Science Current Events | Science News | Brightsurf.com
 
Email a Friend Send to a friend
Printer Friendly Print Statistical Analysis of Complex data sets with Robust Statistical methods

Statistical Analysis of Complex data sets with Robust Statistical methods

April 12, 2007

Robust statistical analysis methods capable of dealing with large complex data sets are required more than ever before in almost all branches of science. The European Science Foundation's three-year SACD network, which was completed in December 2006, developed new methods for extracting key structural features within the data. Such features can include outlying values that may be particularly significant within the increasingly large and complex data sets generated in financial markets, medical diagnostics, environmental surveys, and other sources.

"Outliers often indicate the most interesting data points, like polluted areas for environmental data, or irregularities in online monitoring of patients," said SACD chair Christophe Croux. On this front the programme has almost completely achieved its objectives, according to Croux. "A lot of work has been done in developing new methods, especially for analyzing large data sets, that can cope with outlying atypical values. This resulted in a number of publications related to the subject of the network".

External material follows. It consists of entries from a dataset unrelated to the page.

Lemma read_pages_runs k : forall (s : nst D) n data address p status,
  sees s c n -> nand_ok n -> (528 * (p + k) <= length data)%nat ->
  0 <= address -> page_addr address (p + k) < 2 ^ 31 ->
  runs (read_pages fuel k data address (Z.of_nat p) true status) s (fun r s' =>
    snd r = take (528 * p) data ++ flash_pages (n_flash n) address p k ++ drop (528 * (p + k)) data /\
    exists n', sees s' c n' /\ nand_ok n' /\ same_flash n n').
Proof.
  induction k as [|k IH]; intros s n data address p status Hs Hok Hd Ha Hb; cbn [read_pages].
  - apply runs_ret. unfold flash_pages. cbn [snd seq fmap list_fmap concat app]. rewrite Nat.add_0_r, take_drop. split; [done|]. exists n. by split_and!.
  - reg. rewrite (proj1 Hs), Hps, Hpp. unfold page_addr in Hb.
    replace (Z.to_nat (Z.of_nat p * 0x210)) with (528 * p)%nat by lia.
    assert (s32 (address + Z.of_nat p * 0x200) = page_addr address p) as -> by (apply s32_id; unfold page_addr; lia).
    apply runs_bind. eapply runs_mono; [|apply (read_page_runs s n (drop (528 * p) data) (page_addr address p) true Hs Hok);
      [unfold is_word, page_addr; lia|rewrite length_drop; lia]].
    intros [st tl] s1 (Etl & n1 & Hn1 & Hsame1 & Hok1). cbn [snd] in Etl. replace (Z.of_nat p + 1) with (Z.of_nat (S p)) by lia.
    set (pg := n_flash n (page_addr address p)) in *. assert (length pg = 528%nat) as Hpg by (unfold pg; destruct Hok as [_ Hr]; destruct (Hr (page_addr address p)); lia).
    set (data1 := take (528 * p) data ++ tl).
    assert (data1 = take (528 * p) data ++ pg ++ drop (528 * S p) data) as E1.
    { unfold data1. rewrite Etl, drop_drop. do 3 f_equal. lia. }
    assert (length data1 = length data) as Hl1 by (rewrite E1, !length_app, Hpg, length_take, length_drop; lia).
    eapply runs_mono; [|apply (IH s1 n1 data1 address (S p) _ Hn1 Hok1); [lia|done|unfold page_addr; lia]].
    intros r s2 (Er & n2 & Hn2 & Hok2 & Hsame2). split; [|exists n2; split_and!; [done|done|unfold same_flash in *; intuition congruence]].
    rewrite Er. destruct Hsame1 as (_ & F1 & _). rewrite F1, E1. unfold flash_pages. cbn [seq fmap list_fmap concat]. fold pg.
    rewrite (app_assoc (take _ data) pg). rewrite take_app_length' by (rewrite length_app, length_take; lia).
    rewrite drop_app_ge by (rewrite length_app, length_take; lia). rewrite length_app, length_take, drop_drop, Hpg.
    rewrite <- !app_assoc. do 4 f_equal. lia.
Qed.
Lemma image_concat data : forall k p, (528 * (p + k) <= length data)%nat ->
  concat (image_page data <$> seq p k) = take (528 * k) (drop (528 * p) data).
Proof.
  induction k as [|k IH]; intros p H; [by rewrite Nat.mul_0_r, take_0|]. cbn [seq fmap list_fmap concat].
  rewrite IH by lia. unfold image_page. replace (528 * S p)%nat with (528 * p + 528)%nat by lia.
  rewrite <- drop_drop. replace (528 * S k)%nat with (528 + 528 * k)%nat by lia. by rewrite take_take_drop.
Qed.

(** C23: what is written to a block is read back.  On any controller that
    follows its documentation, with enough patience for its busy times, erasing
    a block, writing a raw image to it and reading it raw returns, and delivers
    the image byte for byte; pages of other blocks keep their contents. *)
Theorem flash_block_roundtrip (s : nst D) n data buf address :
  sees s c n -> nand_ok n -> page_bytes data -> 0 <= pages_in_block c ->
  Z.of_nat (length data) = pages_in_block c * 528 -> Z.of_nat (length buf) = pages_in_block c * 528 ->
  0 <= address -> address + pages_in_block c * 512 < 2 ^ 31 ->
  runs (sfcx_erase_block fuel address ;; sfcx_write_block fuel data address ;; sfcx_read_block fuel buf address true) s
    (fun r s' => snd r = data /\ exists n', sees s' c n' /\ nand_ok n' /\
      forall a, n_block n a address = false -> (forall j, 0 <= j < pages_in_block c -> a <> address + j * 512) ->
        n_flash n' a = n_flash n a).
Proof.
  intros Hs Hok Hby Hpb Hd Hbuf Ha Hend. set (k := Z.to_nat (pages_in_block c)).
  apply runs_bind. eapply runs_mono; [|apply (erase_block_runs s n address Hs Hok); unfold is_word; lia].
  intros st1 s1 (n1 & Hn1 & Hok1 & F1 & _ & _ & _). apply runs_bind. unfold sfcx_write_block. reg. rewrite (proj1 Hn1). fold k.
  eapply runs_mono; [|apply (write_pages_runs k s1 n1 data address 0 0 Hn1 Hok1); [lia|done|done|unfold page_addr; lia]].
  intros st2 s2 (n2 & Hn2 & Hok2 & F2 & _). unfold sfcx_read_block. reg. rewrite (proj1 Hn2). fold k.
  eapply runs_mono; [|apply (read_pages_runs k s2 n2 buf address 0 0 Hn2 Hok2); [lia|done|unfold page_addr; lia]].
  intros r s3 (Er & n3 & Hn3 & Hok3 & Hsame). split.
  - rewrite Er, Nat.mul_0_r, take_0, drop_ge, app_nil_r by lia. cbn [app]. unfold flash_pages.
    transitivity (concat (image_page data <$> seq 0 k)).
    + f_equal. apply list_fmap_ext. intros i x Hi. apply lookup_seq in Hi as [-> Hi]. rewrite F2. apply put_pages_page. lia.
    + rewrite image_concat by lia. rewrite Nat.mul_0_r, drop_0. apply take_ge. lia.
  - exists n3. split_and!; [done|done|]. intros a Hblk Hne. destruct Hsame as (_ & F3 & _). rewrite F3, F2.
    rewrite put_pages_other by (intros j Hj; unfold page_addr; apply Hne; lia). rewrite F1. by rewrite Hblk.
Qed.
End pages.

(** ** A controller *)

(** The abstract machine with a busy counter: three status reads after each
    command. *)
Definition controller : Type := nand * nat.
#[global] Instance controller_nand : Nand controller := {|
  rd r d :=
    if r =? SFCX_STATUS then (0x200 .| (if (0 <? Nat.min (snd d) 3)%nat then 1 else 0), (fst d, pred (Nat.min (snd d) 3)))
    else if r =? SFCX_CONFIG then (n_config (fst d), d)
    else if r =? SFCX_DATA then (n_data (fst d), d)
    else (0, d);
  wr r v d := (nand_write r v (fst d), if r =? SFCX_COMMAND then 3%nat else snd d)
|}.

#[global] Instance controller_laws : NandLaws controller.
Proof.
  refine {| view := fst; busy d := Nat.min (snd d) 3; max_busy := 3%nat |}.
  - intros d. lia.
  - done.
  - intros r d. cbn. repeat case_match; done.
  - done.
  - done.
  - intros [n b].
    change (nz ((0x200 .| (if (0 <? Nat.min b 3)%nat then 1 else 0)) .& STATUS_BUSY) = (0 <? Nat.min b 3)%nat).
    by destruct (0 <? Nat.min b 3)%nat.
  - intros [n b]. change (Nat.min (pred (Nat.min b 3)) 3 = pred (Nat.min b 3)). lia.
Defined.

(** A flash of one block of 32 pages, each full of its number. *)
Definition demo_nand : nand :=
  mkNand 0 0 0 (replicate 528 0) [] (fun a => replicate 528 (u8 (a / 512))) id (fun a b => a / 16384 =? b / 16384).
Definition demo_state : nst controller := mkNst demo_sfc (demo_nand, 0%nat).

Lemma demo_nand_ok : nand_ok demo_nand.
Proof. split; [done|]. intros a. split; [reflexivity|]. apply Forall_replicate, is_byte_u8. Qed.

Lemma flash_block_roundtrip_demo :
  runs (sfcx_erase_block 4 0 ;; sfcx_write_block 4 (replicate (Z.to_nat 16896) 9) 0 ;;
        sfcx_read_block 4 (replicate (Z.to_nat 16896) 0) 0 true) demo_state
    (fun r _ => snd r = replicate (Z.to_nat 16896) 9).
Proof.
  set (img := replicate (Z.to_nat 16896) 9). set (buf := replicate (Z.to_nat 16896) 0).
  assert (Z.of_nat (length img) = 32 * 528) as H1 by (unfold img; rewrite length_replicate, Z2Nat.id; lia).
  assert (Z.of_nat (length buf) = 32 * 528) as H2 by (unfold buf; rewrite length_replicate, Z2Nat.id; lia).
  assert (page_bytes img) as H3 by (apply Forall_replicate; unfold is_byte; lia).
  assert (sees demo_state demo_sfc demo_nand) as H4 by (split; reflexivity).
  eapply runs_mono; [|apply (flash_block_roundtrip (L := controller_laws) 4 ltac:(cbn; lia) demo_sfc eq_refl eq_refl
    demo_state demo_nand img buf 0 H4 demo_nand_ok H3 ltac:(cbn; lia) H1 H2 ltac:(lia) ltac:(cbn; lia))].
  intros r s' [H _]. exact H.
Defined.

Particular progress has been made detecting outliers in multivariate time series, Croux added. This is a significant development for a number of analysis and monitoring applications involving measurements of different but related quantities that vary over time. Among many such applications are: monitoring of telecommunication networks to assess how performance and reliability are affected by events such as upgrades, surges in demand, and local link failures; monitoring noise in the vicinity of an airport; modeling the behaviour of financial markets in response to geopolitical events; and tracking the condition of patients in intensive care via several measurements such as pulse rate, blood pressure, lung water etc.

Without robust analysis methods it is easy to miss significant outlyers in such multivariate data. In some cases the outlyers only show up clearly when considering all the variables together, and yet may indicate something significant that could easily be missed, such as a sudden deterioration in a critical patient's condition.

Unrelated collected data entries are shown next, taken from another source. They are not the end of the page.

(** C34: a register of the analog chip reads back what was written to it: over
    the controller's message protocol, whatever notices arrive in between, and
    with a firmware that serves exactly the requests [write_request] and
    [read_request], given byte by byte,
    [xenon_smc_ana_write] and then [xenon_smc_ana_read] of the same register
    both succeed and the second delivers the value written; no other register
    has changed. *)
Theorem ana_roundtrip (s : smc_st D) ir (m : smc F) a v w :
  mail s ir m -> notices (sm_rx m) -> is_byte a -> is_word v -> patient (length (sm_rx m)) ->
  runs (st <- xenon_smc_ana_write fuel a v ;; r <- xenon_smc_ana_read fuel a w ;; ret (st, r)) s (fun r s' =>
    r = (0, (0, v)) /\ exists ir' m', mail s' ir' m' /\ forall b, b <> a -> ana (sm_fw m') b = ana (sm_fw m) b).
Proof.
  intros Hs Hn Ha Hv Hp. apply runs_bind. eapply runs_mono; [|by apply (ana_write_runs s ir m a v)].
  intros st s1 (-> & ir1 & m1 & Hs1 & Hrx1 & Hana1). apply runs_bind.
  eapply runs_mono; [|apply (ana_read_runs s1 ir1 m1 a w Hs1); [by rewrite Hrx1|done|rewrite Hrx1; unfold patient in *; cbn [length]; nia]].
  intros r s2 (-> & ir2 & m2 & Hs2 & _ & Hana2). apply runs_ret. rewrite Hana1, Z.eqb_refl. split; [done|].
  exists ir2, m2. split; [done|]. intros b Hb. rewrite Hana2, Hana1. by rewrite (proj2 (Z.eqb_neq _ _)).
Qed.
End ana.

(** ** A device *)

(** A firmware that keeps the chip's registers and reports a remote-control key
    ahead of every answer. *)
Definition ir_notice : list Z := message [0x83; 0x23; 0; 0x42].
Definition demo_firmware (f : Z -> Z) (msg : list Z) : (Z -> Z) * list (list Z) :=
  let a := byte_at msg 6 in
  if byte_at msg 1 =? 0x60 then
    (fun b => if b =? a then byte_at msg 8 .| (byte_at msg 9 .<< 8) .| (byte_at msg 10 .<< 16) .| (byte_at msg 11 .<< 24) else f b,
     [ir_notice; message [0x11]])
  else (f, [ir_notice; message [0x11; 0; 0; 0; u8 (f a .>> 0); u8 (f a .>> 8); u8 (f a .>> 16); u8 (f a .>> 24)]]).

Lemma message_cases l : (length l <= 16)%nat -> Forall is_byte l -> message_ok (message l).
Proof.
  intros Hl Hb. unfold message_ok, message. rewrite length_app, length_replicate. split; [lia|].
  apply Forall_app. split; [done|]. apply Forall_replicate. split; [discriminate|reflexivity].
Qed.

Lemma ir_notice_ok : notices [ir_notice].
Proof.
  split; apply Forall_singleton; [|done]. apply message_cases; [cbn; lia|].
  repeat (apply Forall_cons_2; [split; [discriminate|reflexivity]|]). apply Forall_nil_2.
Qed.

#[global] Instance demo_ana : AnaLaws (Z -> Z) demo_firmware.
Proof.
  refine {| ana f a := u32 (f a); max_notices := 1 |}; [intros; apply is_word_u32|..].
  - intros f a v Ha Hv. eexists _, [ir_notice], (message [0x11]). split; [reflexivity|].
    split_and!; [apply ir_notice_ok|cbn; lia|apply message_cases; [cbn; lia|apply Forall_singleton; done]|done|done|].
    intros b. change (byte_at (write_request a v) 6) with a. destruct (b =? a); [|done].
    transitivity (u32 v); [|by apply u32_id]. f_equal. rewrite <- ana_write_msg_bytes. by apply le_word_bytes.
  - intros f a Ha. eexists _, [ir_notice], _. split; [reflexivity|].
    split_and!; [apply ir_notice_ok|cbn; lia| |done|done| |done].
    + apply message_cases; [cbn; lia|]. repeat (apply Forall_cons_2; [first [apply is_byte_u8|split; [discriminate|reflexivity]]|]).
      apply Forall_nil_2.
    + change (byte_at (read_request a) 6) with a. intros i Hi.
      assert (u8 (u32 (f a) .>> (8 * i)) = u8 (f a .>> (8 * i))) as ->.
      { bitwise n Hn. rewrite !u8_bits, !Z.shiftr_spec, u32_bits by lia. destruct (Z.ltb_spec n 8); [|done].
        by rewrite (proj2 (Z.ltb_lt _ _)) by lia. }
      assert (i = 0 \/ i = 1 \/ i = 2 \/ i = 3) as [->|[->|[->| ->]]] by lia; done.
Defined.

SACD has also advanced the field of chemometrics, which is the application of multivariate analysis methods to data of chemical interest, with some of the developments now implemented in software written by members of the network. The same principles have been applied to analysis of risks of stock investments, and measuring volatility of financial markets.

In some cases it is desirable to eliminate outlyers from data sets in order to identify the most likely response of a particular variable to different events. Within SACD, a method was developed to do this for analysis of the relationship between various economic parameters and the yield of stocks. For this it is necessary to concentrate on the bulk of the data rather than the exceptions or outlyers. "In order to do so we have to identify these extreme observations in order to downweight or reject them from the computations," said Croux. When there are multiple variables this is more difficult, and one of the major achievements of SACD has been to find new ways of condensing and summarizing the data in such a way that the main structure of the data can be retrieved, making it also easier to detect the outliers.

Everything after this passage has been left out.